The problem with using a few parrot fish to cycle a tank is that you really won't be sure if your bacteria is ready for 18-20 small cichlids. Not to mention the torture you put the parrots through, possible disease introduced by fish you don't intend to keep or the hassle of having to rehome them after all is said and done.

Fishless cycling is the way to go. If you can get some established media from a friend, that will speed up the process big time.


----------



## Greg92056 (Jul 16, 2014)

I agree with you, he looked at me like I was crazy for even considering a fishless cycle.
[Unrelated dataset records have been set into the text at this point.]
Lemma code1_mono (x y : Q) :
  x <= y -> (code1 step z lo hi x <= code1 step z lo hi y)%Z.
Proof.
  intros L. unfold code1.
  apply round_code_mono, Qdiv_le_mono.
  pose proof (clamp1_mono lo hi x y L). lra.
Qed.

Lemma quant1_mono (x y : Q) :
  x <= y -> quant1 step z lo hi x <= quant1 step z lo hi y.
Proof.
  intros L. unfold quant1.
  pose proof (code1_mono x y L) as C. rewrite Zle_Qle in C.
  assert (M : inject_Z (code1 step z lo hi x) * step
              <= inject_Z (code1 step z lo hi y) * step).
  { apply Qmult_le_compat_r; [exact C | lra]. }
  lra.
Qed.

(** The codes of the two clip bounds enclose every code. *)
Lemma code1_between (x : Q) : lo <= hi ->
  (round_code ((lo - z) / step) <= code1 step z lo hi x
   <= round_code ((hi - z) / step))%Z.
Proof.
  intros H. unfold code1.
  destruct (clamp1_in_range lo hi x H) as [L U].
  split; apply round_code_mono, Qdiv_le_mono; lra.
Qed.

(** An element inside the clip range moves by at most half a step. *)
Lemma quant1_error (x : Q) :
  lo <= x <= hi -> Qabs (quant1 step z lo hi x - x) <= step / 2.
Proof.
  intros R.
  pose proof (clamp1_id lo hi x R) as C.
  unfold quant1, code1.
  set (s := (clamp1 x lo hi - z) / step).
  assert (S : s * step == x - z).
  { unfold s. rewrite Qdiv_cancel by exact step_neq_0. rewrite C. reflexivity. }
  destruct (round_code_near s) as [N1 N2].
  set (k := inject_Z (round_code s)) in *.
  assert (D : k * step + z - x == (k - s) * step).
  { setoid_replace ((k - s) * step) with (k * step - s * step) by ring.
    rewrite S. ring. }
  rewrite D. apply Qabs_Qle_condition.
  assert (A : (k - s) * step <= (1 # 2) * step).
  { apply Qmult_le_compat_r; lra. }
  assert (B : (- (1 # 2)) * step <= (k - s) * step).
  { apply Qmult_le_compat_r; lra. }
  assert (H2 : step / 2 == (1 # 2) * step) by (field).
  rewrite H2. lra.
Qed.

(** A value that sits on level [k] inside the clip range has code [k]. *)
Lemma code1_level (y : Q) (k : Z) :
  lo <= y <= hi -> y == inject_Z k * step + z -> code1 step z lo hi y = k.
Proof.
  intros R E. unfold code1.
  transitivity (round_code (inject_Z k)); [|apply round_code_Z].
  apply round_code_eq.
  rewrite (clamp1_id lo hi y R), E.
  field. exact step_neq_0.
Qed.

End Kernel.

Section Asymmetric.

Variables (n_bit : Z) (clip_min clip_max : Q).
Hypothesis bits_valid : (1 <= n_bit)%Z.
Hypothesis bounds_valid : clip_min < clip_max.

Let step : Q := (clip_max - clip_min) / (2 ^ n_bit - 1).
Let top : Z := (2 ^ n_bit - 1)%Z.

Lemma asym_top : 2 ^ n_bit - 1 == inject_Z top /\ 1 <= inject_Z top.
Proof.
  destruct (pow2_minus_1 n_bit bits_valid) as [E G].
  split; [exact E | apply inject_Z_ge1, G].
Qed.

Lemma asym_step_pos : 0 < step.
Proof.
  destruct asym_top as [E G]. unfold step. rewrite E.
  apply Qlt_shift_div_l; lra.
Qed.

Lemma asym_step_total : inject_Z top * step == clip_max - clip_min.
Proof.
  destruct asym_top as [E G]. unfold step. rewrite E.
  field. lra.
Qed.

Lemma asym_code_range (x : Q) :
  (0 <= code1 step clip_min clip_min clip_max x <= top)%Z.
Proof.
  pose proof asym_step_pos as P.
  pose proof (step_neq_0 step P) as NZ.
  destruct (code1_between step clip_min clip_min clip_max P x) as [L U]; [lra|].
  assert (E0 : (clip_min - clip_min) / step == inject_Z 0).
  { unfold Qdiv. setoid_replace (clip_min - clip_min) with 0 by ring. ring. }
  assert (E1 : (clip_max - clip_min) / step == inject_Z top).
  { rewrite <- asym_step_total. field. exact NZ. }
  rewrite (round_code_eq _ _ E0), round_code_Z in L.
  rewrite (round_code_eq _ _ E1), round_code_Z in U.
  lia.
Qed.

Lemma asym_quant_range (x : Q) :
  clip_min <= quant1 step clip_min clip_min clip_max x <= clip_max.
Proof.
  pose proof asym_step_pos as P.
  destruct (asym_code_range x) as [L U].
  rewrite Zle_Qle in L, U.
  unfold quant1.
  set (k := inject_Z (code1 step clip_min clip_min clip_max x)) in *.
  assert (A : inject_Z 0 * step <= k * step)
    by (apply Qmult_le_compat_r; [exact L | lra]).
  assert (B : k * step <= inject_Z top * step)
    by (apply Qmult_le_compat_r; [exact U | lra]).
  rewrite asym_step_total in B.
  assert (Z0 : inject_Z 0 * step == 0) by ring.
  lra.
Qed.

Lemma simpleQuantizer_valid (input : tensor) :
  simpleQuantizer input n_bit clip_min clip_max
  = Returned (map (quant1 step clip_min clip_min clip_max) input).
Proof.
  apply simpleQuantizer_kernel; [lia | lra].
Qed.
His explanation for the parrot fish was that back when he was in college he left a tank at his parents' house for a whole semester without water changes and the only fish that survived were a couple parrot fish... therefore he concluded that they are very hearty and make good fish to cycle tanks with. Interesting how advice like that gets passes around... good thing we have the internet now to educate us.

I think I'll stick to the fishless cycle. I'll look into One and Only... anything I can do to speed things up.

Thanks again for the advice.


----------



## CjCichlid (Sep 14, 2005)

First off, welcome to the forum!

Iggy has given you some good advice and his tank is definitely a great example for you to go off of. When it comes to keeping multiple pairs together, or keeping pairs in a community, from my experience it tends to be very hit or miss.. with it often being a "miss". Since setting up my 135gal a couple years ago I've bred quite a few different species such as cryptos (chets), nics, and rainbows. The only species that really worked well while spawning were the Rainbows. All the others caused quite a bit of drama in regards to the rest of the community, leading to me eventually getting rid of them. My current stock consists of a group of T. meeki, a lone ExCich. pearsei, and a lone V. argentea. I think I may have finally found a really good "group" of fish, however the T. meeki have yet to start spawning.

If you really want your focus to be the T. macs I would suggest keeping a group of them and having them be the only pairs. These guys get to about 6in, so keep in mind multiple pairs of a 6in fish will easily claim your entire tank. Also, from what I've read they tend to be one of the more aggressive Thorichtys species. I've not kept them before so maybe Iggy could chime in, in regards to that.


----------



## Iggy Newcastle (May 15, 2012)

Mine are pretty young. They don't like eachother though. Not a single nipped fin or missing scale. Yet....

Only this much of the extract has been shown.